"bir şiir neresinden baksan kendi şairini seçebilir"
ah.. çıplak sesimde gayrimüslimler taşır,
kan dokurum şu kentin gölgelerine
bilinsin;
eğer yazıyorsam şu mısralar
vefatıma cesur birer adımdır
şeytanla antlaşmamız bir satranç
değildi lakin
elimde kalan mühür kaderimde leke
dilim ağır
dilimde bin kahır
tükürüyorum.
bugün gökten yaşuanın isa inse
meryem ters çarmıhlanmış
elimde bir ferman
yakalarım yüksek
gözlerim yaşlı,
gözlerim yaşlı
sesim
onlarca gaddarın arasında kalmış
kucağında bebesiyle çığrınan bir anne gibi
kavgacı ve korkak, çaresiz
“madem duymadın duamı,
o zaman cezandan da mahrum bırakmayacaktın!”
etrafım etten duvarlar
beni izleyen dünya ahrazları
bihaberler
bihabersiniz,
sürünmekten seraplara hasret kalmış
insanın
tepesinde gagasını ıslatan birer akbabasınız.
şahsım
kapkaranlıkların koynunda
yapayalnız
bu ahşap pencerelerin gıcırtısından davacı.

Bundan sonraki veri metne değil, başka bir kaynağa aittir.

(* ===== verification/ClientOrder.v ===== *)
(** * Orders as clients write them ([models/client_order.rs])

    The checks on a client's order, its conversion to the requests of the engine
    and of the balance authority and back, and [client_order_convertor.rs], which
    gives it an identifier. *)

From stdpp Require Import pretty.
From S2P Require Import Prelude Balance FastUlid OrderModels EngineOutput UbsParts SymbolManager EngineServer Decimal.

#[local] Open Scope string_scope.
#[local] Open Scope list_scope.
#[local] Open Scope Z_scope.
#[local] Open Scope rust_scope.

(** ** Text

    A string is its bytes in UTF-8; what lies beyond ASCII is the business of
    the tables of the standard library. *)

Definition is_ascii (l : list Z) : Prop := Forall (fun c => 0 <= c < 128) l.
Definition ascii_digit (c : Z) : bool := (48 <=? c) && (c <=? 57).
Definition ascii_upper (c : Z) : bool := (65 <=? c) && (c <=? 90).
Definition ascii_lower (c : Z) : bool := (97 <=? c) && (c <=? 122).
Definition ascii_alphanumeric (c : Z) : bool := ascii_digit c || ascii_upper c || ascii_lower c.
Definition ascii_to_upper (c : Z) : Z := if ascii_lower c then c - 32 else c.

Class Unicode := {
  chars : list Z -> list Z;
  is_alphanumeric : Z -> bool;
  to_uppercase : list Z -> list Z
}.

Class UnicodeLaws `{Unicode} : Prop := {
  chars_ascii l : is_ascii l -> chars l = l;
  alphanumeric_ascii c : 0 <= c < 128 -> is_alphanumeric c = ascii_alphanumeric c;
  uppercase_ascii l : is_ascii l -> to_uppercase l = map ascii_to_upper l
}.

Definition underscore : Z := 95.

(** ** The order *)

Record ClientOrder (D : Type) := mkClientOrder {
  co_cid : option string; co_symbol : string; co_side : Side; co_price : D; co_quantity : D;
  co_order_type : OrderType
}.
Arguments mkClientOrder {D}.
Arguments co_cid {D}.
Arguments co_symbol {D}.
Arguments co_side {D}.
Arguments co_price {D}.
Arguments co_quantity {D}.
Arguments co_order_type {D}.

Record ClientRawOrder := mkRawOrder {
  cr_user_id : Z; cr_cid : option string; cr_symbol_id : Z; cr_side : Side; cr_price : Z; cr_price_decimal : Z;
  cr_quantity : Z; cr_quantity_decimal : Z; cr_order_type : OrderType
}.

(** The fields of the crate's [ValidationError] that the code fills. *)
Record ValidationError := mkInvalid { ve_code : string; ve_message : option string }.

Definition invalid (code message : string) : ValidationError + unit := inl (mkInvalid code (Some message)).

Section checks.
Context `{Unicode}.

Definition validate_cid (id : string) : ValidationError + unit :=
  let len := Z.of_nat (String.length id) in
  if (len <? 16) || (32 <? len) then
    invalid "cid_length" ("Client order ID must be between 16 and 32 characters (got " ++ pretty len ++ ")")%string
  else if negb (forallb (fun c => is_alphanumeric c || (c =? underscore)) (chars (bytes_of id))) then
    invalid "cid_alphanumeric" "Client order ID must be alphanumeric (including underscore)"
  else inr tt.

(** [symbol.contains("__")] *)
Fixpoint contains_double (l : list Z) : bool :=
  match l with
  | a :: (b :: _) as l' => ((a =? underscore) && (b =? underscore)) || contains_double l'
  | _ => false
  end.

Definition validate_symbol_bytes (symbol : list Z) : ValidationError + unit :=
  if negb (forallb (fun c => is_alphanumeric c || (c =? underscore)) (chars symbol)) then
    invalid "invalid_symbol_chars" "Symbol must be alphanumeric (including underscore)"
  else if negb (bool_decide (symbol = to_uppercase symbol)) then
    invalid "invalid_symbol_case" "Symbol must be uppercase"
  else if negb (existsb (Z.eqb underscore) symbol) then
    invalid "invalid_symbol_format" "Symbol must contain an underscore"
  else if bool_decide (head symbol = Some underscore) || bool_decide (last symbol = Some underscore) then
    invalid "invalid_symbol_format" "Underscore cannot be at the start or end"
  else if contains_double symbol then
    invalid "invalid_symbol_format" "Symbol cannot contain consecutive underscores"
  else inr tt.

Definition validate_symbol_format (symbol : string) : ValidationError + unit := validate_symbol_bytes (bytes_of symbol).

(** [length(min = 3, max = 24)], which counts characters. *)
Definition validate_length (symbol : string) : ValidationError + unit :=
  let n := Z.of_nat (length (chars (bytes_of symbol))) in
  if (3 <=? n) && (n <=? 24) then inr tt else inl (mkInvalid "length" None).
End checks.

(** ** Operations *)

(** [Display] of the validator's errors, and the parser of JSON. *)
Class OrderText (D : Type) := {
  show_errors : list (string * ValidationError) -> string;
  parse_order : string -> string + ClientOrder D
}.

(** The balance manager is the symbol manager [bm] it holds. *)

Section orders.
Context {D : Type} `{Decimals D} `{Unicode} `{OrderText D} `{Digests} {S : Type}.
Implicit Types (o : ClientOrder D) (sm bm : SymbolManager).

Definition validate_price_decimal (price : D) : ValidationError + unit :=
  if dec_positive price then inr tt else invalid "invalid_price" "Price must be a positive number".

Definition validate_quantity_decimal (quantity : D) : ValidationError + unit :=
  if dec_positive quantity then inr tt else invalid "invalid_quantity" "Quantity must be a positive number".

(** What [#[derive(Validate)]] runs: every check of every field. *)
Definition checks o : list (string * (ValidationError + unit)) :=
  match co_cid o with Some cid => [("cid", validate_cid cid)] | None => [] end ++
  [("symbol", validate_length (co_symbol o)); ("symbol", validate_symbol_format (co_symbol o));
   ("price", validate_price_decimal (co_price o)); ("quantity", validate_quantity_decimal (co_quantity o))].

Definition validate o : list (string * ValidationError) :=
  omap (fun x => match x.2 with inl e => Some (x.1, e) | inr _ => None end) (checks o).

Definition validate_order o : M S string unit :=
  match validate o with [] => ret tt | es => throw (show_errors es) end.

Definition client_order_new cid symbol side price quantity order_type : M S string (ClientOrder D) :=
  let order := mkClientOrder cid symbol side price quantity order_type in
  validate_order order ;;;
  ret order.

Definition from_json (json : string) : M S string (ClientOrder D) :=
  match parse_order json with
  | inl e => throw e
  | inr order => validate_order order ;;; ret order
  end.

Definition validate_with_symbol_manager sm o : M S string unit :=
  validate_order o ;;;
  match get_symbol_info sm (co_symbol o) with
  | None => throw ("Unknown symbol: " ++ co_symbol o)%string
  | Some _ => ret tt
  end.

Definition to_raw_order sm bm (user_id : Z) o : M S string ClientRawOrder :=
  validate_order o ;;;
  let* symbol_info := ok_or (get_symbol_info sm (co_symbol o)) ("Unknown symbol: " ++ co_symbol o)%string in
  let* price := to_internal_price bm (co_symbol o) (co_price o) in
  let* base_asset_id_name := ok_or (get_asset_name sm (si_base_asset_id symbol_info))
                               ("Unknown base asset ID: " ++ pretty (si_base_asset_id symbol_info))%string in
  let* '(_, quantity) := to_internal_amount bm base_asset_id_name (co_quantity o) in
  let quantity_decimals := default 8 (get_asset_decimal sm (si_base_asset_id symbol_info)) in
  ret (mkRawOrder user_id (co_cid o) (si_symbol_id symbol_info) (co_side o) price (si_price_decimal symbol_info)
         quantity quantity_decimals (co_order_type o)).

Definition try_to_internal sm bm (order_id user_id : Z) o : M S string ClientRequest.t :=
  validate_with_symbol_manager sm o ;;;
  let* raw := to_raw_order sm bm user_id o in
  let checksum := calculate_checksum order_id (cr_user_id raw) (as_u32 (cr_symbol_id raw)) (side_as_u8 (cr_side raw))
                    (cr_price raw) (cr_quantity raw) (order_type_as_u8 (cr_order_type raw)) in
  ret (ClientRequest.PlaceOrder order_id (cr_user_id raw) (as_u32 (cr_symbol_id raw)) (cr_side raw) (cr_price raw)
         (cr_quantity raw) (cr_order_type raw) checksum).

Definition to_ubs_internal sm bm (order_id user_id : Z) o : M S string InternalOrder :=
  validate_with_symbol_manager sm o ;;;
  let* raw := to_raw_order sm bm user_id o in
  let side := match cr_side raw with Buy => UbsBuy | Sell => UbsSell end in
  let order_type := match cr_order_type raw with Limit => UbsLimit | Market => UbsMarket end in
  ret (mkInternal order_id (cr_user_id raw) (as_u32 (cr_symbol_id raw)) side (cr_price raw) (cr_quantity raw)
         order_type).

Definition try_from_internal sm bm (request : ClientRequest.t) : M S string (ClientOrder D) :=
  match request with
  | ClientRequest.PlaceOrder _ _ symbol_id side price quantity order_type _ =>
      let unknown := ("Unknown symbol ID: " ++ pretty symbol_id)%string in
      let* symbol := ok_or (get_symbol sm symbol_id) unknown in
      let* symbol_info := ok_or (get_symbol_info_by_id sm symbol_id) unknown in
      let* p := to_client_price_by_id bm symbol_id price in
      let* price_decimal := ok_or p "Failed to convert price" in
      let* q := to_client_amount bm (si_base_asset_id symbol_info) quantity in
      let* quantity_decimal := ok_or q "Failed to convert quantity" in
      ret (mkClientOrder None symbol side price_decimal quantity_decimal order_type)
  | _ => throw "Only PlaceOrder can be converted to ClientOrder"
  end.
End orders.

(** ** [client_order_convert]

    The generator of identifiers is behind a mutex; the status of every error is
    [BAD_REQUEST]. *)

Definition BAD_REQUEST : Z := 400.

Section convert.
Context {D : Type} `{Decimals D} `{Unicode} `{OrderText D} `{Digests}.
Context {bp : BuildProfile} `{SequenceStrategy R}.

Definition client_order_convert (sm bm : SymbolManager) (clock user_id : Z) (client_order : ClientOrder D)
  : M (SnowflakeGen R) (Z * string) (Z * InternalOrder) :=
  map_err (fun e => (BAD_REQUEST, e)) (validate_order client_order) ;;;
  let* order_id := map_err (fun e : Empty_set => match e with end) (snowflake_generate clock) in
  let* internal_order := map_err (fun e => (BAD_REQUEST, e)) (to_ubs_internal sm bm order_id user_id client_order) in
  ret (order_id, internal_order).
End convert.
(** The history of trades is asked for under the identifier of the symbol
    manager, and written under one that [get_symbol_id_from_assets] makes up:
    after any number of trades in one pair of assets, a client that asks for a
    symbol whose identifier is another one is told there were none. *)
Theorem trade_history_misses_trades trades base quote params d st :
  Forall (fun x => to_base_asset_id x.1 = base /\ to_quote_asset_id x.1 = quote) trades ->
  iter write_trade trades empty_db = Ok tt d -> db st = Some d ->
  (forall symbol_id, get_symbol_id symbol_manager (h_symbol params) = Some symbol_id ->
     is_u32 symbol_id /\ symbol_id <> get_symbol_id_from_assets base quote) ->
  0 < as_i32 (default 100 (h_limit params)) ->
  get_trade_history (D := D) symbol_manager balance_manager params st = Ok (success []) st.
Proof.
  intros Hall Hrun Hdb Hsym Hlimit. unfold get_trade_history.
  destruct (get_symbol_id symbol_manager (h_symbol params)) as [symbol_id|] eqn:Hid; [|done].
  destruct (Hsym _ eq_refl) as [Hu Hne]. unfold bind at 1, get. rewrite Hdb.
  destruct (trades_under_one_symbol trades empty_db base quote) as (d' & Hd' & Ha & Honly); [split; [done|]; intros k v; simpl; by rewrite lookup_empty|done|].
  rewrite Hrun in Hd'. injection Hd' as <-.
  destruct (get_user_trades_ok (h_user_id params) symbol_id (as_i32 (default 100 (h_limit params))) d Ha Hlimit) as (L & HL & Hrows).
  unfold bind at 1, on_db, zoom. rewrite Hdb. unfold map_err. rewrite HL.
  assert (L = []) as ->.
  { destruct (rows_of _ _ _ _) as [|[k v] rows] eqn:Hr in Hrows; [by injection Hrows as <-|].
    assert ((k, v) ∈ rows_of (as_i64 (h_user_id params)) (as_i32 symbol_id) (fun _ : UserTrade => true) (user_trades d)) as Hin.
    { rewrite Hr. left. }
    apply rows_of_spec in Hin as (Hk & Hpart & _). apply Honly in Hk. unfold partition_of in Hpart.
    apply andb_true_iff in Hpart as [_ Hs%Z.eqb_eq]. rewrite Hs in Hk. apply as_i32_inj in Hk; [done|done|].
    unfold get_symbol_id_from_assets. by destruct (_ && _). }
  rewrite take_nil. simpl. destruct st. simpl in Hdb. by subst.
Qed.

(** A user with a settled trade gets no history of orders, since the row cannot
    be read. *)
Lemma order_history_fails params symbol_id d id r st :
  get_symbol_id symbol_manager (h_symbol params) = Some symbol_id -> db st = Some d -> answers d = [] ->
  0 < as_i32 (default 100 (h_limit params)) -> settled_trades d !! id = Some r ->
  st_buyer_user_id r = as_i64 (h_user_id params) \/ st_seller_user_id r = as_i64 (h_user_id params) ->
  exists e, get_order_history symbol_manager params st = Err (INTERNAL_SERVER_ERROR, e) st.
Proof.
  intros Hid Hdb Ha Hlimit Hr Huser. unfold get_order_history. rewrite Hid. unfold bind at 1, get. rewrite Hdb.
  destruct (settled_trades_unreadable _ _ d id r Ha Hlimit Hr Huser) as [e He].
  unfold bind at 1, on_db, zoom. rewrite Hdb. unfold map_err. rewrite He. exists e. destruct st. simpl in Hdb. by subst.
Qed.

(** ** Orders put together from trades *)

Definition in_pair (params : HistoryParams) (t : MatchExecData) : bool :=
  match get_symbol_info symbol_manager (h_symbol params) with
  | Some info => (base_asset_id t =? si_base_asset_id info) && (quote_asset_id t =? si_quote_asset_id info)
  | None => false
  end.

(** What the trades say about the order [id] of the user: as a purchase and as a
    sale. *)
Definition traded (params : HistoryParams) (id : Z) (t : MatchExecData) : Z :=
  if in_pair params t then
    (if (buyer_user_id t =? h_user_id params) && (buy_order_id t =? id) then quantity t else 0) +
    (if (seller_user_id t =? h_user_id params) && (sell_order_id t =? id) then quantity t else 0)
  else 0.

Fixpoint traded_total (params : HistoryParams) (id : Z) (ts : list MatchExecData) : Z :=
  match ts with
  | [] => 0
  | t :: ts => traded params id t + traded_total params id ts
  end.

Definition shown_quantity (m : gmap Z OrderAgg) (id : Z) : Z := from_option ag_quantity 0 (m !! id).

Lemma add_to_order_quantity order_id symbol side qd pd t m m' :
  add_to_order order_id symbol side qd pd t m = Some m' -> is_u64 (shown_quantity m order_id + quantity t) ->
  forall id, shown_quantity m' id = shown_quantity m id + (if order_id =? id then quantity t else 0).
Proof.
  unfold add_to_order. set (e := default _ _). intros Hadd Hmax id.
  assert (ag_quantity e = shown_quantity m order_id) as He by (unfold e, shown_quantity; by destruct (m !! order_id)).
  unfold op_add in Hadd. rewrite He, u64_op_exact in Hadd by done. simpl in Hadd. injection Hadd as <-.
  unfold shown_quantity at 1. destruct (Z.eqb_spec order_id id) as [<-|Hne].
  - rewrite lookup_insert_eq. done.
  - rewrite lookup_insert_ne by done. unfold shown_quantity. lia.
Qed.

Lemma aggregate_quantity params m t m' :
  aggregate symbol_manager params m t = Some m' -> 0 <= quantity t ->
  (forall id, 0 <= shown_quantity m id /\ shown_quantity m id + traded params id t <= u64_max) ->
  forall id, shown_quantity m' id = shown_quantity m id + traded params id t.
Proof.
  intros Hagg Hq Hmax id. unfold traded, in_pair, get_symbol_info in *. unfold aggregate in Hagg.
  destruct (get_symbol_id symbol_manager (h_symbol params)) as [pair|]; simpl in *; [|injection Hagg as <-; lia].
  destruct (get_symbol_info_by_id symbol_manager pair) as [info|]; [|injection Hagg as <-; lia].
  destruct ((base_asset_id t =? si_base_asset_id info) && (quote_asset_id t =? si_quote_asset_id info)); simpl in *; [|injection Hagg as <-; lia].
  set (buys := buyer_user_id t =? h_user_id params) in *. set (sells := seller_user_id t =? h_user_id params) in *.
  destruct (if buys then _ else Some m) as [m1|] eqn:H1; [|done]. simpl in Hagg.
  assert (forall id, shown_quantity m1 id = shown_quantity m id + (if buys && (buy_order_id t =? id) then quantity t else 0)) as Hm1.
  { destruct buys; [|injection H1 as <-; intros; simpl; lia]. intros i. eapply add_to_order_quantity in H1 as ->; [done|].
    destruct (Hmax (buy_order_id t)) as [? Hm]. rewrite Z.eqb_refl in Hm. simpl in Hm. unfold is_u64. destruct (_ && _); lia. }
  destruct sells; [|injection Hagg as <-; rewrite Hm1; simpl; lia].
  eapply add_to_order_quantity in Hagg as ->; [rewrite Hm1; simpl; lia|].
  destruct (Hmax (sell_order_id t)) as [? Hm]. rewrite Z.eqb_refl in Hm. simpl in Hm. rewrite Hm1. unfold is_u64. destruct (_ && _); lia.
Qed.

Lemma traded_nonneg params id t : 0 <= quantity t -> 0 <= traded params id t.
Proof. intros Hq. unfold traded. destruct (in_pair params t); [|lia]. destruct (_ && _), (_ && _); lia. Qed.

Lemma traded_total_nonneg params id ts : Forall (fun t => 0 <= quantity t) ts -> 0 <= traded_total params id ts.
Proof. induction 1 as [|t ts Hq _ IH]; simpl; [lia|]. pose proof (traded_nonneg params id t Hq). lia. Qed.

bir köpek çağırır gibi ıslık çalıp
oradan buraya çekip çeviriyor ızdırap beni
bu denli kederle yoldaş
ve kentin sırt ağrılarını benimsemişken,
kulaklarımı yırtıyor
küçük kız çocuklarının sobelemeç oynarken
büründüğü mutluluk harmonyası
çeken bensem eğer
tütünümün kötülük büyülerini
bağrıma bağrıma
siz ne cüretle yaşıyorsunuz karşımda
32 dişle
ellerinizde manolyalarla
ritimli adımlarla
sıkılmamış yumruklarınızla
bir lokomotif bulup uzaklaşamıyorsam
aydınlık suratlardan
babaannem boşuna
elhamdulillâhi rabbil'aleminler üfürmüş suratıma
aşkımın soneleri
sudan çıkmış bir balık gibi depreşir
arta kalan yırtık can kumaşım
kefenimdir..
sütlü çayımı demleyip
yayları küflenmiş tekli koltuğumu mesken belliyorum
radyoda montreverdi arayışlarım mevcut
her şeye son vermenin
telaşlı yorgunluğunda
süzülüyorum.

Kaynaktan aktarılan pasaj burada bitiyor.